Problem details - Return each line of the records below that contains the word "Lemma".

(Stored data entries)
(* ===== verification/KernelDemo.v ===== *)
(** Concrete systems for the module catalog and the symbol resolver: one driver with a
    small image file, and a DbgHelp that loads it. *)

From stdpp Require Import list relations sorting.
From S2P Require Import Prelude CppStd Wire Common Paths Iostream Host MemProcFs ProcessMemory PointerScanner PointerScanTheorems BridgeDemo KernelModule KernelCatalog KernelCatalogTheorems SymbolResolver SymbolTheorems.
From Stdlib Require Import Ascii String.

#[local] Open Scope Z_scope.

#[local] Instance demo_sort : StdSort :=
  {| std_sort := @insertion_sort; std_sort_perm := insertion_sort_perm; std_sort_sorted := insertion_sort_sorted |}.

(** ** An image, and a system with one driver *)

Definition demo_image : list Z :=
  foldr (λ f image, patch image f.1 (le_bytes f.2.1 f.2.2)) (replicate 512 0)
    [(0, (2, 0x5A4D)); (0x3C, (4, 0x80)); (0x80, (4, 0x4550)); (0x84, (2, 0x8664)); (0x86, (2, 5));
     (0x88, (4, 0x65ABCDEF)); (0x94, (2, 0xF0)); (0x98, (2, 0x20B)); (0xD0, (4, 0x123000)); (0xD8, (4, 0x89ABCDEF))].
Definition demo_metadata : PeImageMetadata := mkPeImageMetadata 0x8664 5 0x65ABCDEF 0x123000 0x89ABCDEF.

Example demo_image_read : ParsePe64ImageMetadata demo_image = Success demo_metadata.
Proof. vm_compute. reflexivity. Qed.

Definition demo_path : wide := wstr "C:\Windows\k.sys".
(** The open file and the position in it. *)
Definition DemoStream : Type := list Z * nat.
#[export] Instance demo_catalog : Host CatalogCall catalog_reply DemoStream := λ c '(text, position),
  match c return catalog_reply c * DemoStream with
  | OpenProcessToken => (inr 5, (text, position))
  | LookupPrivilegeValue => (inr tt, (text, position))
  | AdjustTokenPrivileges _ => (inr 0, (text, position))
  | RestoreTokenPrivileges _ | CloseToken _ | StoreCompleted _ | StoreTotal _ => (tt, (text, position))
  | EnumDeviceDriversSize => (inr 24, (text, position))
  | EnumDeviceDrivers _ => (inr (24, [0xFFFFF80000200000; 0; 0xFFFFF80000100000]), (text, position))
  | GetDeviceDriverFileName a => (if a =? 0xFFFFF80000100000 then wstr "\SystemRoot\k.sys" else [], (text, position))
  | GetDeviceDriverBaseName a => (if a =? 0xFFFFF80000100000 then wstr "k.sys" else [], (text, position))
  | GetWindowsDirectory => (wstr "C:\Windows", (text, position))
  | QueryDosDevice _ => (None, (text, position))
  | StreamOpen p => if bool_decide (p = demo_path) then (true, (demo_image, O)) else (false, (text, position))
  | StreamRead count => (take (Z.to_nat count) (drop position text), (text, (position + Z.to_nat count)%nat))
  | StreamSeekBegin => (tt, (text, O))
  | LoadCancelRequested => (false, (text, position))
  end.
#[export] Instance demo_files : ImageFiles (V := DemoStream).
Proof.
  refine {| image_file := λ _ p, if bool_decide (p = demo_path) then Some demo_image else None;
            stream_text := fst; stream_position := snd |}.
  - done.
  - intros p [text position]. unfold host, demo_catalog. by case_bool_decide.
  - by intros count [text position].
  - by intros [text position].
Defined.
Definition demo_control : KernelModuleEnumerationControl := mkControl true true true false.
Definition demo_snapshot : KernelModuleSnapshot :=
  mkKernelModuleSnapshot
    [mkKernelModule 0xFFFFF80000100000 0x123000 0x65ABCDEF 0x89ABCDEF (str "k.sys") demo_path metadata_verified;
     mkKernelModule 0xFFFFF80000200000 0 0 0 unnamed [] "Windows did not expose an image path; size/PE metadata unavailable"]
    [bad_base].

Lemma kernel_modules_exact_witness :
  (EnumerateKernelModules demo_control (([], O) : DemoStream)).1 = Success demo_snapshot ∧
  ∃ bases, catalog_true demo_control (image_file (([], O) : DemoStream)) bases demo_snapshot.
Proof.
  assert ((EnumerateKernelModules demo_control (([], O) : DemoStream)).1 = Success demo_snapshot) as E by by vm_compute.
  split; [exact E|]. destruct (kernel_modules_exact _ _ _ E) as (bases & _ & Hc). exists bases. exact Hc.
Defined.

Lemma privilege_scoped_witness :
  given_back (lg_calls (EnumerateKernelModules demo_control (mkLogged (([], O) : DemoStream) [])).2) ∧
  tokens token_enabled (lg_calls (EnumerateKernelModules demo_control (mkLogged (([], O) : DemoStream) [])).2) = [5].
Proof.
  split; [|by vm_compute]. apply privilege_scoped. intros [text position] t E. by injection E as <-.
Defined.

(** ** A DbgHelp that loads the driver *)

Definition demo_guid : GUID := mkGuid 0x12345678 0x9ABC 0xDEF0 [1; 2; 3; 4; 5; 6; 7; 8].
(** The bytes of the file that were not read yet. *)
#[export] Instance demo_symbols : Host SymbolCall symbol_reply (list Z) := λ c unread,
  match c return symbol_reply c * list Z with
  | SymSetOptions | SymCleanup | CryptDestroyHash _ | CryptReleaseContext _ | CloseFile _ | StoreLoaded _ | StoreModules _ =>
      (tt, unread)
  | SymInitialize _ | FindSymLoadModuleEx | CryptHashData _ _ => (inr tt, unread)
  | SymLoadModuleEx _ _ base _ => (inr base, unread)
  | SymGetModuleInfo _ => ((0, Some (mkModuleInfo SymPdb (wstr "C:\sym\K.pdb") demo_guid 7 false)), unread)
  | SymUnloadModule _ => (true, unread)
  | SymSrvGetFileIndexInfo _ => (inr (mkIndexInfo (wstr "k.pdb") demo_guid 7), unread)
  | SymFromAddr a => (inr (str "KeBugCheckEx", a - 1, 1), unread)
  | SymFromName _ => (inr (str "KeBugCheckEx", 0xFFFFF80000101000), unread)
  | CanonicalPath p => ((0, p), unread)
  | IsDirectory _ => ((0, true), unread)
  | IsRegularFile _ => ((0, false), unread)
  | CreateFile _ => (inr 1, [1; 2; 3])
  | CryptAcquireContext => (inr 2, unread)
  | CryptCreateHash _ => (inr 3, unread)
  | FileRead _ count => (inr (take (Z.to_nat count) unread), drop (Z.to_nat count) unread)
  | CryptGetHashParam _ => ((0, Some (replicate 32 0xA5)), unread)
  | LoadCancel => (false, unread)
  end.
Definition demo_narrow (value : wide) : chars := byte_chars value.
Definition demo_load := Configure demo_narrow (str "C:\sym") (ks_modules demo_snapshot) (mkLoadControl true true true)
  new_resolver (mkLogged ([] : list Z) []).

Lemma finishes_ret {A} (a : A) : finishes (mret a).
Proof. done. Qed.
Lemma finishes_leave {A} e : code e ≠ InternalInvariant → finishes (leave e : Exec O A).
Proof. by intros ? o. Qed.
Lemma finishes_call c : finishes (call c).
Proof. intros o. unfold call. by destruct (host c o). Qed.
Lemma finishes_bind {A B} (m : Exec O A) (f : A → Exec O B) : finishes m → (∀ a, finishes (f a)) → finishes (m ≫= f).
Proof. intros Hm Hf o. specialize (Hm o). unfold mbind, Exec_bind. destruct (m o) as [[a|e] o']; [apply Hf|done]. Qed.
Lemma finishes_scoped {A} h (m : Exec O A) : finishes m → finishes (scoped h m).
Proof. intros Hm o. specialize (Hm o). unfold scoped. by destruct (m o). Qed.
Lemma finishes_outcome {A B} (m : Exec O A) (f : Result A → Exec O B) :
  finishes m → (∀ a, finishes (f (Success a))) → (∀ e, code e ≠ InternalInvariant → finishes (f (Failure e))) →
  finishes (outcome m ≫= f).
Proof.
  intros Hm Hs Hf o. specialize (Hm o). unfold outcome, mbind, Exec_bind.
  destruct (m o) as [[a|e] o']; [apply Hs|by apply Hf].
Qed.

(** A loop whose rounds take time until its deadline. *)
Lemma finishes_until deadline start round :
  deadline - start < 2 ^ 64 →
  (∀ o, start ≤ clock o → match round o with
        | inl o' => clock o < clock o' ∧ clock o < deadline
        | inr r => match r.1 with Success _ => True | Failure e => code e ≠ InternalInvariant end end) →
  ∀ o, start ≤ clock o →
  match (until_done round o).1 with Success _ => True | Failure e => code e ≠ InternalInvariant end.
Proof.
  intros Hd Hr o Ho. unfold until_done.
  destruct (rounds_enough (λ o, start ≤ clock o) (λ o, Z.max 0 (deadline - clock o)) 64 round o) as [r E].
  - intros o0 H0. specialize (Hr o0 H0). destruct (round o0); [lia|done].
  - done.
  - change (2 ^ Z.of_nat 64) with (2 ^ 64). lia.
  - pose proof (rounds_keeps (λ o, start ≤ clock o) (λ r, match r.1 with Success _ => True | Failure e => code e ≠ InternalInvariant end) 64 round o) as Hk.
    rewrite E in *. apply Hk; [|done]. intros o0 H0. specialize (Hr o0 H0). destruct (round o0); [lia|done].
Qed.
(* ===== verification/Win32Process.v ===== *)
(** [core/process/Win32ProcessMemory] and [core/process/ProcessCatalog]: the memory of a
    process through Windows, with the kernel driver as a fallback, and the list of
    processes. *)

From stdpp Require Import list.
From S2P Require Import Prelude CppStd Common Paths Host MemoryBackend ProcessMemory PointerScanner.
From Stdlib Require Import Ascii String.

#[local] Open Scope Z_scope.

(** ** Windows

    A process handle of 0 is null.  [GetLastError] is a call: the code asks for it after
    others. *)

Definition PROCESS_VM_OPERATION : Z := 0x8.
Definition PROCESS_VM_READ : Z := 0x10.
Definition PROCESS_VM_WRITE : Z := 0x20.
Definition PROCESS_QUERY_INFORMATION : Z := 0x400.
Definition PROCESS_QUERY_LIMITED_INFORMATION : Z := 0x1000.
Definition ERROR_ACCESS_DENIED : Z := 5.
Definition ERROR_NO_MORE_FILES : Z := 18.
Definition STILL_ACTIVE : Z := 259.
Definition IMAGE_FILE_MACHINE_UNKNOWN : Z := 0.
Definition IMAGE_FILE_MACHINE_AMD64 : Z := 0x8664.
Definition IMAGE_FILE_MACHINE_ARM64 : Z := 0xAA64.

Definition PAGE_READONLY : Z := 0x02.
Definition PAGE_READWRITE : Z := 0x04.
Definition PAGE_WRITECOPY : Z := 0x08.
Definition PAGE_EXECUTE : Z := 0x10.
Definition PAGE_EXECUTE_READ : Z := 0x20.
Definition PAGE_EXECUTE_READWRITE : Z := 0x40.
Definition PAGE_EXECUTE_WRITECOPY : Z := 0x80.
Definition PAGE_GUARD : Z := 0x100.
Definition MEM_COMMIT : Z := 0x1000.
Definition MEM_MAPPED : Z := 0x40000.
Definition MEM_IMAGE : Z := 0x1000000.

(** [MEMORY_BASIC_INFORMATION], [MODULEENTRY32W] and [PROCESSENTRY32W]: the fields used. *)
Record MemoryInformation := mkMemoryInformation {
  mi_base : Z; mi_size : Z; mi_state : Z; mi_protect : Z; mi_type : Z }.
Record ModuleEntry := mkModuleEntry { me_base : Z; me_size : Z; me_name : wide; me_path : wide }.
Record ProcessEntry := mkProcessEntry { pe_pid : Z; pe_parent : Z; pe_exe : wide }.

Inductive ProcessCall :=
  | OpenProcess (access pid : Z)
  | CloseHandle (handle : Z)
  | GetLastError
  | GetProcessTimes (handle : Z)
  | GetProcessId (handle : Z)
  | FindIsWow64Process2                          (* whether kernel32 has the function *)
  | IsWow64Process2 (handle : Z)
  | IsWow64Process (handle : Z)
  | GetExitCodeProcess (handle : Z)
  | ReadProcessMemory (handle address count : Z)
  | WriteProcessMemory (handle address : Z) (data : list Z)
  | FlushInstructionCache (handle address count : Z)
  | GetNativeSystemInfo
  | VirtualQueryEx (handle address : Z)
  | GetMappedFileName (handle address : Z)
  | QueryFullProcessImageName (handle : Z)
  | CreateModuleSnapshot (pid : Z)
  | Module32First (snapshot : Z)
  | Module32Next (snapshot : Z)
  | CreateProcessSnapshot
  | Process32First (snapshot : Z)
  | Process32Next (snapshot : Z).

Definition process_reply (c : ProcessCall) : Type :=
  match c with
  | OpenProcess _ _ => option Z
  | CloseHandle _ => unit
  | GetLastError => Z
  | GetProcessTimes _ => option (Z * Z)          (* low and high half of the creation time *)
  | GetProcessId _ => Z
  | FindIsWow64Process2 => bool
  | IsWow64Process2 _ => option (Z * Z)          (* machine of the process, and of the system *)
  | IsWow64Process _ => option bool
  | GetExitCodeProcess _ => option Z
  | ReadProcessMemory _ _ _ => option (list Z)   (* what was read *)
  | WriteProcessMemory _ _ _ => option Z         (* how much was written *)
  | FlushInstructionCache _ _ _ => unit
  | GetNativeSystemInfo => Z * Z                 (* lowest and highest address *)
  | VirtualQueryEx _ _ => option MemoryInformation
  | GetMappedFileName _ _ => wide
  | QueryFullProcessImageName _ => option wide
  | CreateModuleSnapshot _ | CreateProcessSnapshot => option Z
  | Module32First _ | Module32Next _ => option ModuleEntry
  | Process32First _ | Process32Next _ => option ProcessEntry
  end.

(** [WideCharToMultiByte] for UTF-8, which replaces what is not UTF-16; [None] is a
    result of no characters. *)
Class LossyText := { WideCharToMultiByte : wide → option string }.

Definition one_of (base : Z) (values : list Z) : bool := existsb (Z.eqb base) values.
Definition ProtectionReadable (protection : Z) : bool :=
  one_of (Z.land protection 0xFF)
    [PAGE_READONLY; PAGE_READWRITE; PAGE_WRITECOPY; PAGE_EXECUTE_READ; PAGE_EXECUTE_READWRITE; PAGE_EXECUTE_WRITECOPY].
Definition ProtectionWritable (protection : Z) : bool :=
  one_of (Z.land protection 0xFF) [PAGE_READWRITE; PAGE_WRITECOPY; PAGE_EXECUTE_READWRITE; PAGE_EXECUTE_WRITECOPY].
Definition ProtectionExecutable (protection : Z) : bool :=
  one_of (Z.land protection 0xFF) [PAGE_EXECUTE; PAGE_EXECUTE_READ; PAGE_EXECUTE_READWRITE; PAGE_EXECUTE_WRITECOPY].

(** [Win32ProcessMemory::Impl], with the system and the backend it points to. *)
Record Win32ProcessMemory (V B : Type) := mkWin32ProcessMemory {
  windows : V;
  backend : option B;
  process : Z;
  wp_pid : Z;
  pointer_size : Z;
  writes_armed : bool;
  direct_write_access : bool;
  creation_time : Z;
  driver_eprocess : Z;
  driver_dtb : Z
}.
Arguments mkWin32ProcessMemory {V B}.
Arguments windows {V B}. Arguments backend {V B}. Arguments process {V B}. Arguments wp_pid {V B}.
Arguments pointer_size {V B}. Arguments writes_armed {V B}. Arguments direct_write_access {V B}.
Arguments creation_time {V B}. Arguments driver_eprocess {V B}. Arguments driver_dtb {V B}.
#[export] Instance Win32ProcessMemory_eta V B : Eta (Win32ProcessMemory V B) := λ p,
  mkWin32ProcessMemory (windows p) (backend p) (process p) (wp_pid p) (pointer_size p) (writes_armed p)
    (direct_write_access p) (creation_time p) (driver_eprocess p) (driver_dtb p).

Record ProcessInfo := mkProcessInfo {
  info_pid : Z; info_parent_pid : Z; info_name : string; info_path : string; info_is_64_bit : bool }.

Section Win32.
Context {V : Type} `{!Host ProcessCall process_reply V} `{LossyText} `{StdSort}.

Abbreviation sys c v := (host (C := ProcessCall) (reply := process_reply) (O := V) c v).

Definition WideToUtf8 (value : wide) : string :=
  if bool_decide (value = []) then ""%string else default ""%string (WideCharToMultiByte value).

Definition QueryCreationTime (handle : Z) (v : V) : option Z * V :=
  let '(times, v) := sys (GetProcessTimes handle) v in
  ((λ t, Z.lor (Z.shiftl t.2 32) t.1) <$> times, v).

Section Process.
Context {B : Type} `{IMemoryBackend B}.
Abbreviation W := (Win32ProcessMemory V B).

Definition new_process_memory (v : V) : W := mkWin32ProcessMemory v None 0 0 8 false false 0 0 0.

Definition win (c : ProcessCall) (p : W) : process_reply c * W :=
  let '(r, v) := sys c (windows p) in (r, p <| windows := v |>).
Definition creation_of (handle : Z) (p : W) : option Z * W :=
  let '(r, v) := QueryCreationTime handle (windows p) in (r, p <| windows := v |>).
(** The error of a call that failed, with [GetLastError]. *)
Definition denied_or {A} (other : ErrorCode) (msg op : string) (req comp : Z) (p : W) : Result A * W :=
  let '(last_error, p) := win GetLastError p in
  (Failure (MakeErrorFull (if last_error =? ERROR_ACCESS_DENIED then AccessDenied else other) msg op last_error req comp), p).

(** ** The backend *)

Definition connected (p : W) : bool := match backend p with Some b => bi_connected (Info b) | None => false end.
(** A method of the backend the object points to; callers have checked that there is one. *)
Definition on_backend {A} (f : B → Result A * B) (p : W) : Result A * W :=
  match backend p with
  | Some b => let '(r, b) := f b in (r, p <| backend := Some b |>)
  | None => (Failure (MakeError InternalInvariant "" ""), p)
  end.

Definition ValidateDriverIdentity (op : string) (p : W) : Result unit * W :=
  if negb (connected p) || (driver_eprocess p =? 0) || (driver_dtb p =? 0) then
    (Failure (MakeError BackendDisconnected "KDBG process identity is unavailable" op), p)
  else
    match on_backend (GetProcessContext (wp_pid p)) p with
    | (Failure e, p) => (Failure e, p)
    | (Success context, p) =>
        if negb (pc_eprocess context =? driver_eprocess p) || negb (pc_directory_table_base context =? driver_dtb p) then
          (Failure (MakeError ConcurrentModification "PID now refers to a different process instance" op), p)
        else (Success tt, p)
    end.

(** ** Attaching *)

Definition detect_pointer_size (p : W) : W :=
  let '(found, p) := win FindIsWow64Process2 p in
  if (found : bool) then
    match win (IsWow64Process2 (process p)) p with
    | (Some (machine, _), p) => if negb (machine =? IMAGE_FILE_MACHINE_UNKNOWN) then p <| pointer_size := 4 |> else p
    | (None, p) => p
    end
  else
    match win (IsWow64Process (process p)) p with
    | (Some true, p) => p <| pointer_size := 4 |>
    | (_, p) => p
    end.
Definition learn_driver_identity (p : W) : Result unit * W :=
  if negb (connected p) then (Success tt, p)
  else
    match on_backend (GetProcessContext (wp_pid p)) p with
    | (Failure e, p) => if process p =? 0 then (Failure e, p) else (Success tt, p)
    | (Success context, p) =>
        (Success tt, p <| driver_eprocess := pc_eprocess context |> <| driver_dtb := pc_directory_table_base context |>)
    end.
(** The two attempts to open the process. *)
Definition open_process (pid : Z) (p : W) : W :=
  let '(full, p) := win (OpenProcess (Z.lor PROCESS_QUERY_INFORMATION PROCESS_VM_READ) pid) p in
  match full with
  | Some h => p <| process := h |>
  | None =>
      let '(limited, p) := win (OpenProcess PROCESS_QUERY_LIMITED_INFORMATION pid) p in
      p <| process := default 0 limited |>
  end.

Definition Win32_Open (pid : Z) (b : option B) (p : W) : Result unit * W :=
  let op := "Win32ProcessMemory::Open" in
  if pid =? 0 then (Failure (MakeError InvalidArgument "PID 0 cannot be attached" op), p)
  else
    let p := open_process pid p in
    if (process p =? 0) && negb (bool_decide (is_Some b)) then
      denied_or IoFailure "OpenProcess failed and no KDBG driver fallback is available" op 0 0 p
    else
      let p := p <| wp_pid := pid |> <| backend := b |> <| pointer_size := 8 |> in
      if process p =? 0 then learn_driver_identity p
      else
        let refuse p :=
          let '(_, p) := win (CloseHandle (process p)) p in
          let p := p <| process := 0 |> in
          let '(last_error, p) := win GetLastError p in
          (Failure (MakeErrorFull IoFailure "Unable to establish stable process identity" op last_error 0 0), p) in
        match creation_of (process p) p with
        | (None, p) => refuse p
        | (Some created, p) =>
            let p := p <| creation_time := created |> in
            let '(id, p) := win (GetProcessId (process p)) p in
            if negb (id =? pid) then refuse p else learn_driver_identity (detect_pointer_size p)
        end.

(** The destructor. *)
Definition Destroy (p : W) : W :=
  let p := match backend p with
           | Some _ => if writes_armed p then (on_backend (SetWriteEnabled false) p).2 else p
           | None => p
           end in
  if negb (process p =? 0) then (win (CloseHandle (process p)) p).2 else p.
(** The object, or the error once it is destroyed. *)
Definition Attach (pid : Z) (b : option B) (v : V) : W + Error * W :=
  match Win32_Open pid b (new_process_memory v) with
  | (Success _, p) => inl p
  | (Failure e, p) => inr (e, Destroy p)
  end.

Definition Win32_IsOpen (p : W) : bool * W :=
  if wp_pid p =? 0 then (false, p)
  else if negb (process p =? 0) then
    let '(id, p) := win (GetProcessId (process p)) p in
    if negb (id =? wp_pid p) then (false, p)
    else
      match creation_of (process p) p with
      | (None, p) => (false, p)
      | (Some created, p) =>
          if negb (created =? creation_time p) then (false, p)
          else
            let '(exit_code, p) := win (GetExitCodeProcess (process p)) p in
            (bool_decide (exit_code = Some STILL_ACTIVE), p)
      end
  else (connected p, p).

(** ** Writing *)

Definition ReopenForWriteLocked (p : W) : Result unit * W :=
  let op := "Win32ProcessMemory::ReopenForWrite" in
  let access := Z.lor (Z.lor PROCESS_QUERY_INFORMATION PROCESS_VM_READ) (Z.lor PROCESS_VM_WRITE PROCESS_VM_OPERATION) in
  match win (OpenProcess access (wp_pid p)) p with
  | (None, p) => denied_or IoFailure "Unable to open the process for direct writes" op 0 0 p
  | (Some write_process, p) =>
      let refuse p :=
        let '(_, p) := win (CloseHandle write_process) p in
        (Failure (MakeError ConcurrentModification "PID now refers to a different process instance" op), p) in
      let '(id, p) := win (GetProcessId write_process) p in
      if negb (id =? wp_pid p) then refuse p
      else
        match creation_of write_process p with
        | (None, p) => refuse p
        | (Some created, p) =>
            if negb (creation_time p =? 0) && negb (created =? creation_time p) then refuse p
            else
              let p := if negb (process p =? 0) then (win (CloseHandle (process p)) p).2 else p in
              (Success tt, p <| process := write_process |> <| creation_time := created |> <| direct_write_access := true |>)
        end
  end.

Answer to this exercise -
Lemma kernel_modules_exact_witness :
Lemma privilege_scoped_witness :
Lemma finishes_ret {A} (a : A) : finishes (mret a).
Lemma finishes_leave {A} e : code e ≠ InternalInvariant → finishes (leave e : Exec O A).
Lemma finishes_call c : finishes (call c).
Lemma finishes_bind {A B} (m : Exec O A) (f : A → Exec O B) : finishes m → (∀ a, finishes (f a)) → finishes (m ≫= f).
Lemma finishes_scoped {A} h (m : Exec O A) : finishes m → finishes (scoped h m).
Lemma finishes_outcome {A B} (m : Exec O A) (f : Result A → Exec O B) :
Lemma finishes_until deadline start round :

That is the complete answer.